How to Grow, Harvest, and Use Mint
What is Mint?
We’re probably all familiar with mint; it’s one of the most common herbs used for its unique flavour and scent. Mint, or Mentha, is a part of the Lamiaceae family of flowering plants. Many of the plants in this family are also aromatic and include widely used herbs like basil, rosemary, sage, savoury, marjoram, oregano, hyssop, thyme, and lavender, as well as other medicinal herbs such as catnip, salvia, bee balm, and oriental motherwort.
Not only is mint part of a huge family of plants commonly used for their culinary and medicinal properties, but it also has many subspecies, each with its own unique fragrance and taste. The two most common subspecies are peppermint and spearmint, but there are many other varieties that range from savoury to sweet in flavour.
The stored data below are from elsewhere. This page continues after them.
(** * jsonclip: the diagnosing parser and the path extractor of [index.js]

    A shallow embedding of [safeParse] and [extractPath] together with the
    JavaScript operations they are written with ([String.prototype.split],
    [RegExp.prototype.test], [parseInt], [Array.isArray], [typeof], [in],
    property access) and the built-ins they rest on ([JSON.parse],
    [JSON.stringify], [Number::toString]), followed by the properties of
    the specification that concern them.

    Conventions.
    - A JavaScript string is a [string]: a sequence of code units.
    - A JavaScript number is an IEEE-754 double, [float]; integers that are
      computed with (offsets, line and column numbers, array indices) are in
      [Z] or [nat], which is exact below 2^53.
    - A statement that can throw returns a [completion]. *)

From Stdlib Require Import Bool Arith ZArith List Ascii String Lia.
From Stdlib Require Import DecimalString.
From Stdlib Require DecimalFacts DecimalN.
From Stdlib Require Import PrimFloat Uint63 SpecFloat FloatOps.
Import ListNotations.

Local Open Scope string_scope.
Local Open Scope list_scope.

(* ================================================================== *)
(** * Strings *)
(* ================================================================== *)

Module JsString.

(** [' '.repeat(n)] and the like. *)
Fixpoint repeat (s : string) (n : nat) : string :=
  match n with
  | O => EmptyString
  | S n' => s ++ repeat s n'
  end.

(** The segment under construction is the head of the list: a code unit
    that is not a separator joins it. *)
Definition cons_head (c : ascii) (segs : list string) : list string :=
  match segs with
  | seg :: segs' => String c seg :: segs'
  | [] => [String c EmptyString]
  end.

(** [s.split(sep)] for a separator that always matches exactly one code
    unit, given as the test [is_sep]: a one-character string such as
    ['\n'], or a regular expression that is an alternation of single
    characters.  The result is never empty: the empty string splits into
    one empty segment. *)
Fixpoint split (is_sep : ascii -> bool) (s : string) : list string :=
  match s with
  | EmptyString => [EmptyString]
  | String c s' =>
      if is_sep c then EmptyString :: split is_sep s'
      else cons_head c (split is_sep s')
  end.

(** The split that the specification words, [s.split(/[...]+/)] on "one or
    more of" the separators: the separator is a maximal run of code units
    satisfying [is_sep].  [in_run] tells that the preceding code unit
    belonged to a separator, so that a further one extends it. *)
Fixpoint split_runs_from (is_sep : ascii -> bool) (in_run : bool)
         (s : string) : list string :=
  match s with
  | EmptyString => [EmptyString]
  | String c s' =>
      if is_sep c then
        if in_run then split_runs_from is_sep true s'
        else EmptyString :: split_runs_from is_sep true s'
      else cons_head c (split_runs_from is_sep false s')
  end.

Definition split_runs (is_sep : ascii -> bool) (s : string) : list string :=
  split_runs_from is_sep false s.

(** The list of segments with [p] put in front of its first segment. *)
Definition append_head (p : string) (segs : list string) : list string :=
  match segs with
  | seg :: segs' => (p ++ seg)%string :: segs'
  | [] => [p]
  end.

(** The segments one after the other: [segs.join('')]. *)
Fixpoint flatten (segs : list string) : string :=
  match segs with
  | [] => EmptyString
  | seg :: segs' => (seg ++ flatten segs')%string
  end.

(** [p !== ''] *)
Definition nonempty (p : string) : bool :=
  match p with
  | EmptyString => false
  | String _ _ => true
  end.

(** The characters of [s] that fail [p], in order. *)
Fixpoint remove (p : ascii -> bool) (s : string) : string :=
  match s with
  | EmptyString => EmptyString
  | String c s' => if p c then remove p s' else String c (remove p s')
  end.

Fixpoint forallb (p : ascii -> bool) (s : string) : bool :=
  match s with
  | EmptyString => true
  | String c s' => p c && forallb p s'
  end.

(** [\d] *)
Definition is_digit (c : ascii) : bool :=
  let n := nat_of_ascii c in (48 <=? n)%nat && (n <=? 57)%nat.

(** [/^\d+$/.test(s)] *)
Definition all_digits (s : string) : bool :=
  nonempty s && forallb is_digit s.

Definition digit_value (c : ascii) : Z := Z.of_nat (nat_of_ascii c) - 48.

Fixpoint parse_digits (acc : Z) (s : string) : Z :=
  match s with
  | EmptyString => acc
  | String c s' =>
      if is_digit c then parse_digits (10 * acc + digit_value c) s' else acc
  end.

(** [parseInt(s)] for a string that starts with a digit: the value of its
    leading decimal digits. *)
Definition parseInt (s : string) : Z := parse_digits 0 s.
Some other commonly found subspecies include apple mint, ginger mint, chocolate mint, orange mint, lemon mint, grapefruit mint, strawberry mint, basil mint, licorice mint, as well as several other varieties.
In addition to store-bought cultivated varieties, there is also wild mint, Mentha arvensis (formally known as Mentha canadensis). Wild mint is a unique cultivar, native to our region and can be found growing wild in areas such as grassy swales, meadows, moist ditches, riverbanks, and lakeshores. Wild mint can also be used for culinary and medicinal purposes. It has a multi-dimensional aroma and flavour that is refreshing like conventional mint, but also earthy.
What Makes Mint so Great?
Mints have long been used for their medicinal, aromatic, culinary, and cosmetic properties. Mints are high in vitamins A, C, and K as well as plant proteins, calcium, iron, magnesium, and trace amounts of zinc. Most notably, however, is its unique cooling effect on the senses and the body.
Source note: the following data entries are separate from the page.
(** X1.  When the bucket of the connection's node holds the connection,
    [Remove] returns true and takes out its first occurrence only: the
    other buckets and cursors are untouched and the size of the pool drops
    by exactly one.  If that was the node's last session, the node leaves
    the mapping, the cursors and (node ids being distinct) the ordered
    list, and its shared transport is dropped by the write pool only;
    otherwise the node keeps its cursor, the ordered list and the
    transports as they were. *)
Theorem Remove_present (st : Store) (p : ConnectionPool) (conn : ptr)
    (nodeConns : list ptr) :
  nodeConnections p !! NodeID (st conn) = Some nodeConns ->
  conn ∈ nodeConns ->
  let nodeID := NodeID (st conn) in
  let p' := (Remove st p conn).2 in
  exists i,
    nodeConns !! i = Some conn /\ (conn ∉ take i nodeConns) /\
    (Remove st p conn).1 = true /\
    conns_at p' nodeID = cut i nodeConns /\
    Size p' = Size p - 1 /\
    (forall n, n <> nodeID ->
               nodeConnections p' !! n = nodeConnections p !! n /\
               nodeRoundRobinIndices p' !! n = nodeRoundRobinIndices p !! n) /\
    (cut i nodeConns = [] ->
     nodeConnections p' !! nodeID = None /\
     nodeRoundRobinIndices p' !! nodeID = None /\
     (NoDup (nodeOrder p) -> nodeID ∉ nodeOrder p') /\
     nodeHTTPClients p' =
       (if isWritePool p then delete nodeID (nodeHTTPClients p)
        else nodeHTTPClients p)) /\
    (cut i nodeConns <> [] ->
     nodeConnections p' !! nodeID = Some (cut i nodeConns) /\
     nodeRoundRobinIndices p' = nodeRoundRobinIndices p /\
     nodeOrder p' = nodeOrder p /\ nodeOrderIndex p' = nodeOrderIndex p /\
     nodeHTTPClients p' = nodeHTTPClients p).
Proof.
  intros Hsome Hin nodeID p'.
  destruct (find_conn_elem conn nodeConns Hin) as [i Hi].
  destruct (find_conn_Some conn nodeConns i Hi) as [Hlk Hnot].
  exists i. split; [done|]. split; [done|].
  pose proof (len_cut i nodeConns conn Hlk) as Hlen.
  unfold p', Remove. fold nodeID. fold nodeID in Hsome. rewrite Hsome, Hi.
  destruct (Z.eqb_spec (len (cut i nodeConns)) 0) as [H0|H0].
  - apply len_nil_iff in H0 as Hnil.
    destruct (drop_from_order nodeID (nodeOrder p) (nodeOrderIndex p))
      as [order' idx'] eqn:Hdrop.
    simpl. split; [done|]. split.
    { unfold conns_at. simpl. by rewrite lookup_delete_eq, Hnil. }
    split.
    { rewrite !Size_total. simpl. rewrite total_delete, Hsome. simpl. lia. }
    split.
    { intros n Hn. by rewrite !lookup_delete_ne. }
    split; [|done]. intros _. rewrite !lookup_delete_eq.
    split; [done|]. split; [done|]. split; [|done].
    intros Hnd. pose proof (drop_from_order_not_in nodeID (nodeOrder p)
                              (nodeOrderIndex p) Hnd) as Hx.
    by rewrite Hdrop in Hx.
  - assert (cut i nodeConns <> []) as Hne by (intros E; by rewrite E in H0).
    simpl. split; [done|]. split.
    { unfold conns_at. simpl. by rewrite lookup_insert_eq. }
    split.
    { rewrite !Size_total. simpl. rewrite total_insert, Hsome. simpl. lia. }
    split.
    { intros n Hn. by rewrite lookup_insert_ne. }
    split; [done|]. intros _. by rewrite lookup_insert_eq.
Qed.

Lemma Remove_present_witness :
  (Remove store_c4 pool_c4 2%nat).1 = true /\
  conns_at (Remove store_c4 pool_c4 2%nat).2 "P1" = [1%nat] /\
  Size (Remove store_c4 pool_c4 2%nat).2 = Size pool_c4 - 1.
Proof.
  destruct (Remove_present store_c4 pool_c4 2%nat [1%nat; 2%nat]) as (i & Hi & _ & Hb & Hc & Hs & _).
  - reflexivity.
  - apply (bool_decide_unpack _). vm_compute. reflexivity.
  - split; [exact Hb|]. split; [|exact Hs].
    destruct i as [|[|i]]; [discriminate Hi | exact Hc | discriminate Hi].
Defined.

(** X2.  [Remove] never moves the cursor of a node that keeps sessions.
    So when the cursor stands on the last slot of a bucket of two or more
    sessions and one of them is removed, the cursor is left one past the
    end, and the next [GetConnectionForNode] on that node panics with an
    index out of range instead of returning a session. *)
Theorem Remove_then_GetConnectionForNode_panics (st st' : Store) (now : Z)
    (p : ConnectionPool) (conn : ptr) (nodeConns : list ptr) :
  nodeConnections p !! NodeID (st conn) = Some nodeConns ->
  conn ∈ nodeConns ->
  1 < len nodeConns ->
  cursor_at p (NodeID (st conn)) = len nodeConns - 1 ->
  GetConnectionForNode now (Remove st p conn).2 st' (NodeID (st conn))
  = Crash "index out of range".
Proof.
  intros Hsome Hin Hlen Hcur.
  destruct (find_conn_elem conn nodeConns Hin) as [i Hi].
  destruct (find_conn_Some conn nodeConns i Hi) as [Hlk _].
  pose proof (len_cut i nodeConns conn Hlk) as Hcut.
  unfold Remove. rewrite Hsome, Hi.
  destruct (Z.eqb_spec (len (cut i nodeConns)) 0) as [H0|H0]; [lia|].
  unfold GetConnectionForNode. simpl. rewrite lookup_insert_eq.
  destruct (Z.eqb_spec (len (cut i nodeConns)) 0) as [H1|_]; [lia|].
  unfold cursor_at in *. simpl. rewrite Hcur.
  destruct (index (cut i nodeConns) (len nodeConns - 1)) as [x|] eqn:Hx; [|done].
  apply index_Some in Hx. lia.
Qed.

Lemma Remove_then_GetConnectionForNode_panics_witness :
  GetConnectionForNode 50 (Remove store_c4 pool_c4 3%nat).2 store_c4 "P2"
  = Crash "index out of range".
Proof.
  apply (Remove_then_GetConnectionForNode_panics store_c4 store_c4 50 pool_c4 3%nat
           [3%nat; 4%nat]).
  - reflexivity.
  - apply (bool_decide_unpack _). vm_compute. reflexivity.
  - reflexivity.
  - reflexivity.
Defined.

(** ** Adding sessions *)

Lemma conns_at_append_conns (p : ConnectionPool) (n k : string) (cs : list ptr) :
  conns_at (append_conns p n cs) k =
  if bool_decide (k = n) then conns_at p n ++ cs else conns_at p k.
Proof.
  unfold conns_at, append_conns. simpl. case_bool_decide as Hk.
  - subst. by rewrite lookup_insert_eq.
  - by rewrite lookup_insert_ne.
Qed.

Lemma conns_at_ensure_node_any (p : ConnectionPool) (n k : string) :
  conns_at (ensure_node p n) k = conns_at p k.
Proof.
  destruct (decide (k = n)) as [->|Hk]; [apply conns_at_ensure_node|].
  unfold conns_at, ensure_node. destruct (nodeConnections p !! n); [done|].
  simpl. by rewrite lookup_insert_ne.
Qed.

(** X3.  [Add] puts the connection at the end of the bucket of its node
    and nowhere else, so the pool grows by exactly one.  A node that had no
    bucket gets its cursor set to 0 and is appended to the ordered list;
    for a node that had one, cursors and ordered list stay as they were.
    [Add] keeps the invariant of the pool. *)
Theorem Add_appends (st : Store) (p : ConnectionPool) (conn : ptr) :
  let nodeID := NodeID (st conn) in
  let p' := Add st p conn in
  conns_at p' nodeID = conns_at p nodeID ++ [conn] /\
  (forall n, n <> nodeID -> conns_at p' n = conns_at p n /\
                            cursor_at p' n = cursor_at p n) /\
  Size p' = Size p + 1 /\
  (nodeConnections p !! nodeID = None ->
   nodeRoundRobinIndices p' !! nodeID = Some 0 /\
   nodeOrder p' = nodeOrder p ++ [nodeID]) /\
  (is_Some (nodeConnections p !! nodeID) ->
   nodeRoundRobinIndices p' = nodeRoundRobinIndices p /\
   nodeOrder p' = nodeOrder p) /\
  nodeOrderIndex p' = nodeOrderIndex p /\
  (pool_inv p -> pool_inv p').
Proof.
  intros nodeID p'. unfold p', Add. fold nodeID.
  split.
  { rewrite conns_at_append_conns, bool_decide_eq_true_2 by done.
    by rewrite conns_at_ensure_node. }
  split.
  { intros n Hn. rewrite conns_at_append_conns, bool_decide_eq_false_2 by done.
    rewrite conns_at_ensure_node_any. split; [done|].
    unfold cursor_at, append_conns, ensure_node.
    destruct (nodeConnections p !! nodeID); simpl; [done|].
    by rewrite lookup_insert_ne. }
  split.
  { rewrite Size_append_conns, Size_ensure_node. reflexivity. }
  split.
  { intros Hnone. unfold append_conns, ensure_node. rewrite Hnone. simpl.
    by rewrite lookup_insert_eq. }
  split.
  { intros [old Hold]. unfold append_conns, ensure_node. by rewrite Hold. }
  split.
  { unfold append_conns, ensure_node. by destruct (nodeConnections p !! nodeID). }
  intros [Ho Hc]. split.
  - by apply order_ok_append_conns, order_ok_ensure_node.
  - by apply cursors_ok_append_conns, cursors_ok_ensure_node.
Qed.

(** ** Listing sessions *)

Lemma GetAllConnections_from (kvs : list (string * list ptr)) (acc : list ptr) :
  foldl (fun result kv => result ++ kv.2) acc kvs = acc ++ concat kvs.*2.
Proof.
  revert acc. induction kvs as [|kv kvs IH]; intros acc; simpl.
  - by rewrite app_nil_r.
  - rewrite IH. by rewrite <- app_assoc.
Qed.

Lemma len_concat_total (kvs : list (string * list ptr)) :
  len (concat kvs.*2) = total kvs.
Proof.
  induction kvs as [|kv kvs IH]; [done|].
  rewrite fmap_cons. simpl. rewrite len_app, IH. lia.
Qed.

Lemma elem_of_concat_buckets (kvs : list (string * list ptr)) (conn : ptr) :
  conn ∈ concat kvs.*2 <-> exists kv, kv ∈ kvs /\ conn ∈ kv.2.
Proof.
  induction kvs as [|kv kvs IH].
  - split; [intros H; by apply not_elem_of_nil in H|].
    intros (kv & H & _). by apply not_elem_of_nil in H.
  - rewrite fmap_cons. simpl. rewrite elem_of_app, IH. split.
    + intros [H|(kv' & H1 & H2)]; [exists kv; split; [left | done]|].
      exists kv'. split; [by right | done].
    + intros (kv' & H1 & H2). apply elem_of_cons in H1 as [->|H1]; [by left|].
      right. by exists kv'.
Qed.

(** X4.  Whatever the order in which the buckets are visited,
    [GetAllConnections] returns as many sessions as [Size] counts, and a
    session is in the result exactly when some bucket of the pool holds
    it. *)
Theorem GetAllConnections_all (p : ConnectionPool) (kvs : list (string * list ptr)) :
  visits (nodeConnections p) kvs ->
  len (GetAllConnections kvs) = Size p /\
  forall conn,
    conn ∈ GetAllConnections kvs <->
    exists nodeID conns, nodeConnections p !! nodeID = Some conns /\ conn ∈ conns.
Proof.
  intros Hv. unfold GetAllConnections. rewrite GetAllConnections_from, app_nil_l.
  split.
  - rewrite len_concat_total, Size_total. by apply total_perm.
  - intros conn. rewrite elem_of_concat_buckets. unfold visits in Hv. split.
    + intros ([n l] & Hkv & Hc). exists n, l. split; [|done].
      apply elem_of_map_to_list. by rewrite <- Hv.
    + intros (n & l & Hl & Hc). exists (n, l). split; [|done].
      rewrite Hv. by apply elem_of_map_to_list.
Qed.

Lemma GetAllConnections_all_witness :
  len (GetAllConnections (map_to_list (nodeConnections pool_c6))) = Size pool_c6.
Proof.
  apply (GetAllConnections_all pool_c6 (map_to_list (nodeConnections pool_c6))).
  unfold visits. reflexivity.
Defined.

Lemma GetIdleConnections_inner (st : Store) (now t : Z) (conns acc : list ptr) :
  foldl (fun idle conn => if is_idle st now t conn then idle ++ [conn] else idle)
        acc conns
  = acc ++ filter (fun c => is_idle st now t c = true) conns.
Proof.
  revert acc. induction conns as [|c conns IH]; intros acc; simpl.
  - by rewrite app_nil_r.
  - rewrite IH. destruct (is_idle st now t c) eqn:Hc.
    + rewrite filter_cons_True by done. by rewrite <- app_assoc.
    + rewrite filter_cons_False by (rewrite Hc; done). done.
Qed.

Lemma GetIdleConnections_from (st : Store) (now t : Z)
    (kvs : list (string * list ptr)) (acc : list ptr) :
  foldl (fun idle kv =>
           foldl (fun idle conn =>
                    if is_idle st now t conn then idle ++ [conn] else idle)
                 idle kv.2)
        acc kvs
  = acc ++ filter (fun c => is_idle st now t c = true) (concat kvs.*2).
Proof.
  revert acc. induction kvs as [|kv kvs IH]; intros acc; simpl.
  - by rewrite app_nil_r.
  - rewrite IH, GetIdleConnections_inner, filter_app. by rewrite <- app_assoc.
Qed.

(** X5.  For one and the same visiting order, [GetIdleConnections] returns
    the sessions of [GetAllConnections] whose last use lies more than the
    timeout back, in the same order and with the same multiplicity; the
    other sessions are left out. *)
Theorem GetIdleConnections_filter (st : Store) (now idleTimeout : Z)
    (kvs : list (string * list ptr)) :
  GetIdleConnections st now idleTimeout kvs =
  filter (fun c => is_idle st now idleTimeout c = true) (GetAllConnections kvs).
Proof.
  unfold GetIdleConnections, GetAllConnections.
  by rewrite GetIdleConnections_from, GetAllConnections_from, !app_nil_l.
Qed.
Medicinally : Mint has many therapeutic medicinal uses. Mint aids digestion and eases indigestion, gas, heartburn, and ulcers. It can also help alleviate cold and flu symptoms by reducing mucus and lowering fevers. Drinking mint tea can help stimulate the mind, deflect headaches, and help alleviate motion sickness. It also has some antispasmodic properties which can help reduce muscle cramping and delay menstruation. There is some evidence that it can also stimulate circulation and reduce heart palpitations. Mint has documented medicinal uses as an analgesic, local anesthetic, antiemetic, anti-inflammatory, antimicrobial, anti-rheumatic, antiseptic, antispasmodic, aromatic, bitter, blood purifier, carminative, diaphoretic, digestive, emmenagogue, febrifuge, galactagogue, nervine, pungent, refrigerant, stimulant, and stomachic. It is typically used in compresses, creams, essential oils, hydrosil, oil infusions, poultices, salves, syrups, teas/tisanes, and tinctures.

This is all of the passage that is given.